Gerald y Joseph fueron quienes financiaron el dinero de bolsillo de Karen.

Joseph había quedado recientemente en la mira de Wesley, demasiado ocupado solucionando el caos como para controlarla o financiar sus gastos habituales.

Karen, que siempre se había entregado a lo mejor, ahora veía que sus reservas se reducían a meros millones.

En marcado contraste se encontraba Elena, cuya reserva financiera parecía ilimitada, reforzada por cuantiosas transferencias de sus padres y hermanos. Su riqueza era formidable, sus recursos aparentemente ilimitados.

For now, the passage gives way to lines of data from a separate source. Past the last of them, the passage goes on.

(** * octowalrus: presigned-URL service and git workflow helper

    A shallow embedding of [services/file_service.py], [api/importer.py],
    [services/git.py] and the validators of [core/settings.py].

    Conventions of the embedding:
    - a Python [str] is a [string]; [Optional[str]] is [option string]; the
      field validators of the settings, which strip Unicode white space and
      change letter case, take a text as its sequence of code points;
    - a Python call either returns a value or raises: [outcome];
    - calls into the storage SDK (boto3) and into GitPython are recorded in
      a trace, so that "what was sent to the backend" and "no git operation
      was performed" are statements about data;
    - the libraries the code calls (urllib.parse, boto3, GitPython, shutil)
      are interfaces: the repository's functions are written over any
      implementation of them, and concrete instances are given for running
      the definitions;
    - logging calls have no effect on results and are left out. *)

From Stdlib Require Import ZArith String Ascii List Bool Lia.
From stdpp Require Import base option gmap strings list.

Open Scope string_scope.
Open Scope list_scope.
Open Scope Z_scope.

(** ** Python exceptions and outcomes *)

(** The exception values that occur in the program. [PyException] stands
    for any other class deriving from [Exception] (ValueError, KeyError,
    TypeError, ...), [PyBaseException] for the classes that derive from
    [BaseException] only (KeyboardInterrupt, SystemExit, CancelledError).
    [FileServiceError] and [HTTPException] carry the exception they were
    raised [from] (their [__cause__]). *)
Inductive exn : Type :=
| ClientError (msg : string)
| GitCommandError (msg : string)
| PyException (cls : string) (msg : string)
| PyBaseException (cls : string) (msg : string)
| RepositoryCloneError (msg : string) (cause : exn)
| FileServiceError (msg : string) (cause : exn)
| HTTPException (status_code : Z) (detail : string) (cause : exn).

Inductive outcome (A : Type) : Type :=
| Return (a : A)
| Raise (e : exn).
Arguments Return {A} a.
Arguments Raise {A} e.

(** [isinstance(e, Exception)] *)
Definition is_Exception (e : exn) : bool :=
  match e with
  | PyBaseException _ _ => false
  | _ => true
  end.

(** [isinstance(e, ClientError)] *)
Definition is_ClientError (e : exn) : bool :=
  match e with
  | ClientError _ => true
  | _ => false
  end.

(** [isinstance(e, git.exc.GitCommandError)] *)
Definition is_GitCommandError (e : exn) : bool :=
  match e with
  | GitCommandError _ => true
  | _ => false
  end.

(** [isinstance(e, RepositoryCloneError)] *)
Definition is_RepositoryCloneError (e : exn) : bool :=
  match e with
  | RepositoryCloneError _ _ => true
  | _ => false
  end.

(** [isinstance(e, FileServiceError)] *)
Definition is_FileServiceError (e : exn) : bool :=
  match e with
  | FileServiceError _ _ => true
  | _ => false
  end.

(** [str(e)] *)
Definition str_exn (e : exn) : string :=
  match e with
  | ClientError m | GitCommandError m => m
  | PyException _ m | PyBaseException _ m => m
  | RepositoryCloneError m _ | FileServiceError m _ => m
  | HTTPException _ d _ => d
  end.

(** Truthiness of an [Optional[str]]: [None] and [""] are falsy. *)
Definition truthy (o : option string) : bool :=
  match o with
  | Some s => negb (String.eqb s "")
  | None => false
  end.

(** ** Effects: a trace of library calls and an outcome *)

Module Eff.
Definition t (E A : Type) : Type := (list E * outcome A)%type.

Definition ret {E A} (a : A) : t E A := ([], Return a).
Definition raise {E A} (e : exn) : t E A := ([], Raise e).

Definition bind {E A B} (m : t E A) (k : A -> t E B) : t E B :=
  match m with
  | (tr, Return a) => let '(tr', r) := k a in (tr ++ tr', r)
  | (tr, Raise e) => (tr, Raise e)
  end.

(** A call into a library: recorded, with the library's answer. *)
Definition call {E A} (ev : E) (answer : outcome A) : t E A := ([ev], answer).

(** [try: m except ...: h e]; the handler decides by itself which
    exceptions it takes (it re-raises the others). *)
Definition try_except {E A} (m : t E A) (h : exn -> t E A) : t E A :=
  match m with
  | (tr, Return a) => (tr, Return a)
  | (tr, Raise e) => let '(tr', r) := h e in (tr ++ tr', r)
  end.

(** [try: x = m except ...: h e] followed by [k x]: the handler covers
    [m] only, not what follows it. *)
Definition try_then {E A B} (m : t E A) (h : exn -> t E B) (k : A -> t E B)
  : t E B :=
  match m with
  | (tr, Return a) => let '(tr', r) := k a in (tr ++ tr', r)
  | (tr, Raise e) => let '(tr', r) := h e in (tr ++ tr', r)
  end.

Definition trace {E A} (m : t E A) : list E := fst m.
Definition result {E A} (m : t E A) : outcome A := snd m.
End Eff.

Notation "'let!' x := m 'in' k" := (Eff.bind m (fun x => k))
  (at level 10, x name, m at level 100, k at level 200).

(** ** urllib.parse *)

Record ParseResult : Type := mkParseResult {
  scheme : string;
  netloc : string;
  path : string;
  params : string;
  query : string;
  fragment : string
}.

(** [parsed._replace(scheme=s, netloc=n)] *)
Definition _replace_scheme_netloc (p : ParseResult) (s n : string) : ParseResult :=
  {| scheme := s; netloc := n; path := path p; params := params p;
     query := query p; fragment := fragment p |}.

(** What the program uses of [urllib.parse]. [urlparse] may raise, and what
    it raises derives from [Exception] ([ValueError] for a malformed
    authority); [urlunparse] joins six strings and does not raise. *)
Class UrlLib : Type := {
  urlparse : string -> outcome ParseResult;
  urlunparse : ParseResult -> string;
  urlparse_raises_Exception :
    forall u e, urlparse u = Raise e -> is_Exception e = true
}.
(* ===== verification/Prelude.v ===== *)
(** * Verification of the wolfTrust Secure Partition Manager

    wolfTrust runs Secure Partitions and Non-secure guests side by side on an
    Armv8-M system. This library models its core in Rocq and proves the
    properties its isolation and its services rest on. Paths below are
    relative to the repository root, which holds the sources as [src/...],
    [include/...] and [port/...].

    ** The program and its parts

    - The boot code validates a system manifest ([src/manifest.c]) and the
      memory domains it declares ([src/domain.c]), resolves each partition's
      region table from them and checks that the tables are isolated
      ([src/ffm_domain.c], [src/periph.c], [wt_spm_sched_validate]).
    - The FF-M runtime ([src/ffm.c], with [src/ipc.c]) carries connections and
      messages between clients and partitions.
    - A Secure Partition reaches the runtime through one privileged entry, the
      gate ([src/spm_gate.c]). It runs as a coroutine ([src/sched/coroutine.c]);
      the store lock of the services is a mutex over coroutines
      ([src/sync/mutex.c]). A faulted partition is recovered under a restart
      budget ([src/sp_recovery.c], [src/restart_policy.c]).
    - The monitor ([src/monitor.c]) schedules the guests, measures their images
      before they run ([src/guest_verify.c]) and restarts or quarantines them.
    - Guests exchange Ethernet frames through a virtual switch ([src/vnet/]).
    - Services run as partitions. The firmware update service
      ([src/services/fwu_service.c]) stages an image in flash through a backend
      of the port ([port/stm32h563/hsm_flash.c], or [port/mimxrt700/hsm_flash.c]
      on the NOR driver [xspi_nor.c]) and arms the boot loader. The vault
      ([src/services/vault_service.c]) keeps the objects of all clients in
      non-volatile memory, sealed ones encrypted
      ([src/services/wolfhsm/wt_hsm_vault.c]); internal trusted storage and
      protected storage ([src/services/storage_service.c]) are front ends that
      forward each client's requests to it.

    ** Files

    Shared: [Prelude] (C integers, notations, record update, error loops,
    tactics), [Buffers] (arrays, byte buffers, flat memory), [CState] (state
    passing for C functions: [prog] and [func] with early return, and the
    weakest preconditions [wp] and [fwp]), [Frame] (parts of the state a
    function leaves alone, and linked queues with a head and a tail pointer).
    [Buffers] also has the little-endian fields of wire structures.

    Domains and manifest: [Domain] is [src/domain.c], [Manifest] is
    [src/manifest.c], [SecureDomain] is [src/ffm_domain.c], [src/periph.c] and
    [wt_spm_sched_validate]. Each [wt_..._validate] function is the definition
    of the same name.

    FF-M runtime: [Ipc] is [src/ipc.c]. [FfmTypes] holds the runtime structure
    ([wt_ffm_runtime] and the [world] around it), [FfmCore] slots, handles,
    queues, vectors and start-up, [FfmClient] connect, call, close and
    termination, [FfmService] what partitions call. [FfmWf] states the
    invariant [wf]; [FfmQueue], [FfmSlots], [FfmServiceWf], [FfmClientWf],
    [FfmTerm] and [FfmInit] prove a specification of each operation;
    [FfmSteps] makes them a transition system. [FfmExample] is a concrete
    system used by the witnesses; [FfmHandles], [FfmData] and
    [FfmProps] hold the theorems; [FfmFrame] shows which operations write
    client memory.

    Gate: [SpmGate] is [src/spm_gate.c], one definition per case of its switch;
    [SpmCore] the table of scheduled partitions and the trap dispatcher of
    [src/arch/common/spm_gate_core.c] and the memory checks of [src/ffm_boot.c];
    [SpmGateSteps] relates each request to the transition system,
    [SpmGateProps] and [SpmDispatch] hold the theorems on the gate and the
    dispatcher. [SpmFault] is the recovery of faulted partitions
    ([wt_spm_recover_faulted] and the steps it runs, with the memory scrubbing
    of [src/arch/armv8m/]), [SpmRecover] its theorems; both work on the
    composition [spm] of scheduler, FF-M runtime and memory.

    Scheduler: [Coroutine] is [src/sched/coroutine.c], [Mutex] is
    [src/sync/mutex.c] with the lock recovery of [src/services/nvm_boot.c].
    [SchedRep] and [SchedSpec] are the abstract scheduler (states, a FIFO run
    queue, FIFO wait queues) and its representation; [SchedRun], [SchedOps],
    [SchedLife] and [SchedMutex] prove the refinement of each operation,
    [SchedSys] gives the initial stack frame of the Armv8-M port, an instance of
    its interface and the combined machine, [SchedProps] the theorems.

    Virtual network: [VnetTables] and [VnetSwitch] are the sources of
    [src/vnet/]; [VnetInv] is the invariant, [VnetDeliver], [VnetTx], [VnetRx]
    and [VnetExpiry] its preservation, [VnetProps] the theorems.

    Policies: [Policies] is [src/restart_policy.c], [src/sp_recovery.c],
    [src/rollback.c], [src/irq_claim.c], [src/fabric_windows.c] and
    [src/partition.c].

    Monitor: [GuestVerify] is [src/guest_verify.c] with its theorems, [Monitor] is
    [src/monitor.c] (the build without the HSM engine and the virtual network),
    with everything it does to the machine as operations of one port;
    [MonitorProps] observes those operations, states when a guest may be entered
    and holds the theorems.

    Services: [Service] is the part all services share (waiting for a signal,
    copying vectors). [Fwu] is [src/services/fwu_service.c] and the update part
    of [src/spm_partitions.c]; [FwuProps] its protocol, [FwuStage] the interface
    of a staging backend and what an update leaves there.

    Vault: [VaultStore] is [src/services/wolfhsm/wt_hsm_vault.c], on an NVM
    library [WhNvm] and a cipher [wt_vault_sealer]. [VaultSpec] states what the
    store holds ([content], a map from owner, client and uid to flags and bytes)
    and the invariant [vinv]; [VaultFacts] relates updates of the NVM to it;
    [VaultRun], [VaultSet] and [VaultOps] run table loading, recovery and the
    operations, keeping for each write what a power failure after it would leave;
    [VaultProps] and [VaultDoorProps] hold the theorems on the store and the
    keystore door, [VaultExample] a concrete store. [Vault] is
    [src/services/vault_service.c], [VaultServiceProps] its theorem on top of the
    store. [Storage] is [src/services/storage_service.c] with the storage part of
    [src/spm_partitions.c], the automaton of its conversation and its theorems.

    Ports: [Service] also holds what the flash drivers share. [FlashStm32] is
    [port/stm32h563/hsm_flash.c], [FlashProps] and [FwuStm32Props]
    its theorems and [FwuExample] a concrete update.
    [XspiNor] is [port/mimxrt700/xspi_nor.c] and [FlashRt700]
    [port/mimxrt700/hsm_flash.c]; [XspiProps] specifies the register protocol,
    [NorProps] and [FwuRt700Props] hold the theorems, [Rt700Example] a concrete
    device.

    ** Conventions

    An integer is a [Z] in the range of its C type, with wrap-around written
    out ([u32], [u16]); [size_t] and [uintptr_t] are 32 bits wide. An index
    field is a [nat], and its "none" value is [None]. A function that can read
    out of bounds or through a null pointer returns [None] there, so that a
    theorem which gives a result also shows the absence of such accesses. A
    null pointer guard on an argument that is never null in the model (the
    runtime, the switch) is left out. Enumerations are inductive types. An
    out-parameter is part of the result.

    Code outside the sources, and hardware, is an interface: [PortOps] (memory
    checks and partition dispatch of the FF-M port) with the law [Dispatched]
    (a dispatched partition runs operations of the runtime, none of them in
    the name of the suspended client) and [TableChecked] (the write check of a
    partition is its table, which the boot code's check satisfies); [CoArch]
    with the law [CoArchSpec] (context switch and stack preparation);
    [transport_fn] with [TransportOk] (a read returns no more than it was
    asked for), [MessagesOk] (the ranges of a message's fields) and
    [VaultReplies] (the outputs of a call fit its vectors); [WhNvm] with
    [NvmOk] (wolfHSM's object store: a call that changes objects has its whole
    effect or none, and a success had it); [works_at] says that in one state
    this store does not fail and has room for the vault's next write, and only
    the progress part of [VaultProps.vault_roundtrip] assumes it, of the states
    the store went through ([smooth]); [wt_vault_sealer] with [SealerOk] (one relation of label,
    counter and ciphertext to plaintext governs sealing and opening);
    [port_fn] with [HashOk] (what the monitor asks of its port; a digest has
    its size); [StagingFlash] (a staging backend), which both ports implement;
    [FlashHw] with [FlashHwOk] (the internal flash controller), [XspiDevice]
    with [NorDevice] (what the NOR flash does, in terms of the history of
    register accesses), [RtPlatform], and [WhErrors] (error codes of wolfHSM,
    which is an external library). Every theorem that assumes a law has a
    witness with a concrete instance.

    [wt_platform_panic] sets a flag and the code after it is translated as it
    stands; the scheduler theorems show the flag is never set.
    [wt_mutex_acquire] is split at the point where it blocks.

    ** Loops and fuel

    Loops over arrays are folds. The walks over linked queues carry fuel: the
    dequeue loop of the FF-M runtime [WT_FFM_MAX_MESSAGES] steps, the walks
    over the run and wait queues [WT_CO_MAX + 1], the stale-frame loop one
    more than the queue's count. Running out is undefined ([None]), and the
    theorems show it does not happen, because a queue holds a slot at most
    once. The dependency elimination of the manifest runs one pass more than
    there are partitions and [Manifest.validate_dependencies_iff] shows that
    is enough. The loop of [wt_co_tick] is bounded by its argument, and that
    of the direct transport by its own guard of eight. The loop that drains an
    input vector makes progress on every read, so one step more than its
    capacity is enough; the scans of the vault cover its window of
    identifiers; the polls of the NOR driver carry the limits of the source,
    and its range loops the size of the range, since every turn advances.

    ** What the theorems show

    - [FfmProps]: in every state reachable from start-up the runtime is
      well-formed and its operations are defined; queues are FIFO and signals
      match them; quotas hold; a waiting client is not disturbed by permitted
      operations and synchronous calls of the others; termination of
      a client or a partition leaves nothing of it behind; replies, admission
      and start-up behave as specified. [FfmHandles]: a handle gives access
      exactly to the live object it was made for. [FfmData]: a call delivers
      the client's bytes, and its completion writes only approved output
      ranges, all or nothing, the last vector standing where a client's output
      vectors overlap. A close whose partition cannot be run leaks its
      connection.
    - [SpmGateProps]: whatever a partition puts in its call block, the gate
      performs at most one operation, in that partition's own name, and writes
      only memory the partition may write. The operation is one of the
      transition system if the partition starts no call or close while an
      earlier request is unanswered ([in_sequence]), which the gate does not
      enforce; a resumed close of an answered message drops the connection of
      whichever client its slot was given to since.
    - [SpmDispatch]: a trap acts for the partition that made it, whatever its
      call block says. [SpmRecover]: recovering a faulted partition is contained
      in its own stack, data band and slot, and a restarted partition begins on
      a zeroed stack with its data band reset.
    - [FwuProps]: the update service follows the update protocol (an image is
      armed only after verification at a version not below the floor) and only
      the owner of an update drives it. [FwuStage], [FwuStm32Props] and
      [FwuRt700Props]: on both ports a completed update has left exactly its
      bytes in flash, armed; on the second, images of an unaligned size cannot
      be completed. [FlashProps], [NorProps]: the flash primitives stay inside
      their partitions and windows, whatever the hardware answers, and
      the image check finds the version of every well-formed header.
    - [VaultProps]: over any sequence of storage operations and power failures the
      store refines an atomic map from owner, client and uid to objects; no nonce
      is used twice; write-once objects and keys stay; every sealed object is
      authentic under its counter; what is stored is read back.
      [VaultDoorProps]: the keystore's door reaches keystore objects only; the
      space counts it reports are those of the whole store.
      [VaultServiceProps]: the service acts for the client that the gate named.
      [Storage]: the front ends follow their protocol with the gate and the vault,
      and every call to the vault is in the name of the client they serve.
    - [Domain], [Manifest], [SecureDomain]: an accepted domain set, manifest or
      set of region tables is isolated (no address reached by two domains but
      declared shared regions, no writable code, no way to the manager's RAM);
      the dependency check accepts exactly the resolved acyclic graphs.
    - [SchedProps]: the linked run and wait queues implement the abstract
      scheduler, state and results of every call; no permitted sequence panics; a released mutex goes to its
      longest waiter, a faulted holder's mutex to the next one; a tick ends.
    - [VnetProps]: frame accounting is exact in every reachable state; a guest
      reads only frames with the assigned address of their sender; a unicast
      frame reaches its port unchanged; the descriptor ring is a bounded queue.
    - [MonitorProps]: guests with a launch policy run only after their image was
      measured, whatever the order of events; a quarantined guest stays out.
      [GuestVerify]: the flash protection checks accept exactly the protected
      windows.
    - [Policies]: a partition in a crash loop is restarted as often as its limit
      allows and then escalates, also when the tick counter wraps.

    ** Not modelled

    The rest of the register-level code and the assembly of [src/arch/armv8m/]
    and [port/], which drive hardware the sources do not describe; the
    compile-time conformance and fault-injection variants; the attestation,
    crypto and relay services, whose work is calls to external libraries, and the
    key backend of the vault service, which is a parameter there; the client
    libraries, which marshal arguments; the trampoline of the scheduling loop
    and the registration of slots in [spm_gate_core.c]; the
    tasklets of the monitor's HSM engine build; the boot sequence
    ([src/boot.c]), a list of calls to the initialisers. *)

From Stdlib Require Import ZArith Lia.
From stdpp Require Import base list numbers gmap option sorting.
(** Stack confidentiality and integrity. In an accepted set every address
    of a domain's stack lies in a readable, writable, non-executable region of
    that domain which no other domain's resources reach at all. *)
Theorem validate_set_stack_private domains profile caps i di a :
  Forall domain_typed (items domains) →
  wt_domain_validate_set domains profile caps = WT_DOMAIN_VALID →
  items domains !! i = Some di →
  d_stack_base di ≤ a < d_stack_base di + d_stack_size di →
  (∃ r, r ∈ items (d_memory_resources di) ∧ covers r a ∧
        readable r ∧ writable r ∧ ¬ executable r) ∧
  (∀ j dj rj, items domains !! j = Some dj → i ≠ j →
     rj ∈ items (d_memory_resources dj) → ¬ covers rj a).
Proof.
  intros Ht Hok%set_accepted Hi Ha.
  destruct (set_domain _ _ Hok i di Hi) as [_ _ _ (e & r & He & Hr & Hst)].
  pose proof (Forall_lookup_1 _ _ _ _ Ht Hi) as (Hsb & Hss & _).
  destruct (range_end_inv _ _ _ (proj1 Hsb) (proj1 Hss) He) as (-> & _ & _).
  destruct (set_resource _ _ _ _ _ Ht Hok Hi Hr) as (Hend & _).
  apply stack_in_inv in Hst as (Hrd & Hw & Hx & Hd & Hs & Hb & He').
  assert (covers r a) as Hc by (unfold covers; lia).
  split; [by exists r|]. intros j dj rj Hj Hij Hrj Hcj.
  destruct (set_overlap _ _ _ _ _ _ _ _ _ Ht Hok Hi Hj Hij Hr Hrj Hc Hcj) as [[] _]. done.
Qed.

(** System-wide W^X. In an accepted set, no address that some domain may
    execute is writable through any resource of any domain. *)
Theorem validate_set_write_xor_execute domains profile caps i j di dj ri rj a :
  Forall domain_typed (items domains) →
  wt_domain_validate_set domains profile caps = WT_DOMAIN_VALID →
  items domains !! i = Some di → items domains !! j = Some dj →
  ri ∈ items (d_memory_resources di) → rj ∈ items (d_memory_resources dj) →
  covers ri a → covers rj a → executable ri → ¬ writable rj.
Proof.
  intros Ht Hok%set_accepted Hi Hj Hri Hrj Hci Hcj Hx Hw.
  assert (mr_attributes rj = mr_attributes ri) as Hattr.
  { destruct (decide (i = j)) as [->|Hij].
    - simplify_eq. by rewrite (set_own_unique _ _ _ _ ri rj a Ht Hok Hi).
    - by destruct (set_overlap _ _ _ _ _ _ _ _ _ Ht Hok Hi Hj Hij Hri Hrj Hci Hcj) as [[] _]. }
  destruct (set_resource _ _ _ _ _ Ht Hok Hi Hri) as (_ & _ & _ & _ & _ & Hwx & _).
  apply Hwx. unfold writable in *. by rewrite <-Hattr.
Qed.

(** ** Witnesses: an SPM, a Secure Partition and a Non-secure guest, with one
    code region shared read-execute and one writable region shared with the SPM *)

Module Example.

Definition code : wt_memory_resource :=
  {| mr_base := 0x0C000000; mr_size := 0x10000; mr_attributes := 0x25; mr_share_id := 1 |}.
Definition mailbox : wt_memory_resource :=
  {| mr_base := 0x30010000; mr_size := 0x400; mr_attributes := 0x23; mr_share_id := 2 |}.
Definition ram (base : Z) : wt_memory_resource :=
  {| mr_base := base; mr_size := 0x1000; mr_attributes := 0x3; mr_share_id := 0 |}.
Definition guest_code : wt_memory_resource :=
  {| mr_base := 0x08040000; mr_size := 0x10000; mr_attributes := 0x5; mr_share_id := 0 |}.
Definition retry : wt_domain_restart_policy :=
  {| rp_action := 1; rp_restart_limit := 3; rp_restart_window_ticks := 1000; rp_initial_delay_ticks := 0 |}.

Definition domain (id cls role sec priv entry stack : Z) (mem : list wt_memory_resource) : wt_domain_descriptor :=
  {| d_id := id; d_class := cls; d_rot_role := role; d_security_state := sec;
     d_privilege_state := priv; d_initial_lifecycle := 1; d_entry_point := entry;
     d_stack_base := stack; d_stack_size := 0x400; d_memory_resources := Arr mem;
     d_interrupt_resources := Null 0; d_restart_policy := retry;
     d_required_capabilities := 0; d_launch_required := 0; d_launch_min_version := 0 |}.

Definition domains : list wt_domain_descriptor :=
  [ domain 0 0 1 0 0 0x0C000100 0x30000000 [code; ram 0x30000000; mailbox];
    domain 1 1 2 0 1 0x0C000200 0x30001000 [code; ram 0x30001000; mailbox];
    domain 2 2 0 1 0 0x08040000 0x20000000 [guest_code; ram 0x20000000] ].
Definition caps : wt_profile_capabilities :=
  {| pc_capabilities := 0x7F; pc_max_domains := 8;
     pc_max_memory_resources_per_domain := 8; pc_max_interrupts_per_domain := 4 |}.

Lemma domains_typed : Forall domain_typed domains.
Proof.
  repeat constructor; vm_compute; try (intros; discriminate).
Qed.

Lemma domains_valid : wt_domain_validate_set (Arr domains) 3 (Some caps) = WT_DOMAIN_VALID.
Proof. vm_compute. reflexivity. Qed.

Lemma validate_set_isolation_witness :
  same_shared_region mailbox mailbox ∧
  level3_sharing 3 (domain 0 0 1 0 0 0x0C000100 0x30000000 [code; ram 0x30000000; mailbox])
    (domain 1 1 2 0 1 0x0C000200 0x30001000 [code; ram 0x30001000; mailbox]) mailbox.
Proof.
  apply (validate_set_isolation (Arr domains) 3 (Some caps) 0 1 _ _ mailbox mailbox 0x30010010).
  - exact domains_typed.
  - exact domains_valid.
  - reflexivity.
  - reflexivity.
  - lia.
  - right. right. left.
  - right. right. left.
  - unfold covers; simpl; lia.
  - unfold covers; simpl; lia.
Defined.

Lemma validate_set_stack_private_witness :
  (∃ r, r ∈ [code; ram 0x30001000; mailbox] ∧ covers r 0x30001004 ∧
        readable r ∧ writable r ∧ ¬ executable r) ∧
  (∀ j dj rj, domains !! j = Some dj → 1%nat ≠ j →
     rj ∈ items (d_memory_resources dj) → ¬ covers rj 0x30001004).
Proof.
  apply (validate_set_stack_private (Arr domains) 3 (Some caps) 1
    (domain 1 1 2 0 1 0x0C000200 0x30001000 [code; ram 0x30001000; mailbox]) 0x30001004).
  - exact domains_typed.
  - exact domains_valid.
  - reflexivity.
  - simpl; lia.
Defined.

Lemma validate_set_write_xor_execute_witness : ¬ writable code.
Proof.
  apply (validate_set_write_xor_execute (Arr domains) 3 (Some caps) 0 1
    (domain 0 0 1 0 0 0x0C000100 0x30000000 [code; ram 0x30000000; mailbox])
    (domain 1 1 2 0 1 0x0C000200 0x30001000 [code; ram 0x30001000; mailbox]) code code 0x0C000100).
  - exact domains_typed.
  - exact domains_valid.
  - reflexivity.
  - reflexivity.
  - left.
  - left.
  - unfold covers; simpl; lia.
  - unfold covers; simpl; lia.
  - reflexivity.
Defined.

End Example.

Con una mueca, Karen disimuló su envidia con desdén. "Mmm, es solo una baratija sin valor. Me da igual."

Sin embargo, debajo de su fachada desdeñosa, la envidia bullía ferozmente, traicionando sus verdaderos sentimientos.

La subasta ya estaba en pleno apogeo. Salvo un obsequio que le había comprado a Javier desde el principio, Elena no había mostrado ningún interés en pujar de nuevo.

Ella permaneció como una observadora silenciosa hasta que una hierba guardada en una caja de madera rústica captó su atención; sus ojos se iluminaron con un interés inconfundible.

Esto era lo que ella había estado esperando: la rara enredadera etérea.

La oferta inicial se fijó en un elevado millón.

Sin dudarlo, Elena intervino con seguridad, su voz cortando los murmullos de la multitud: "Dos millones".

Javier quedó atónito ante su audacia. ¿Quién en su sano juicio lanzaría una oferta que duplicara el precio de venta?

Pero el verdadero shock aún estaba por llegar.

Elena no era la única que había reconocido el valor extraordinario de la hierba.

Apenas había declarado su oferta cuando una voz competidora desde el otro lado de la sala respondió: "Tres millones".

Sin inmutarse, Elena insistió, con un tono tranquilo pero decidido: "Cuatro millones".

"Cinco millones." "Seis millones."

Con cada nueva figura, Javier se encontraba conteniendo la respiración.

Había acudido a la subasta pensando que la enredadera etérea podría alcanzar un precio de, como máximo, dos millones: una gran subestimación.

Javier entró a la subasta con un límite de gasto de cinco millones, cortesía de Vince.

Él se había ofrecido confiadamente a comprarle un regalo a Elena antes, sin imaginar nunca que agotaría sus fondos tan rápido.

La punzada de arrepentimiento era palpable ahora, y él estaba en silencio agradecido de no haber iniciado la puja; de lo contrario, se estaría ahogando en la vergüenza.

Mientras tanto, no sólo Javier quedó sorprendido; Karen y Evelyn, que escuchaban desde habitaciones contiguas, estaban igualmente atónitas.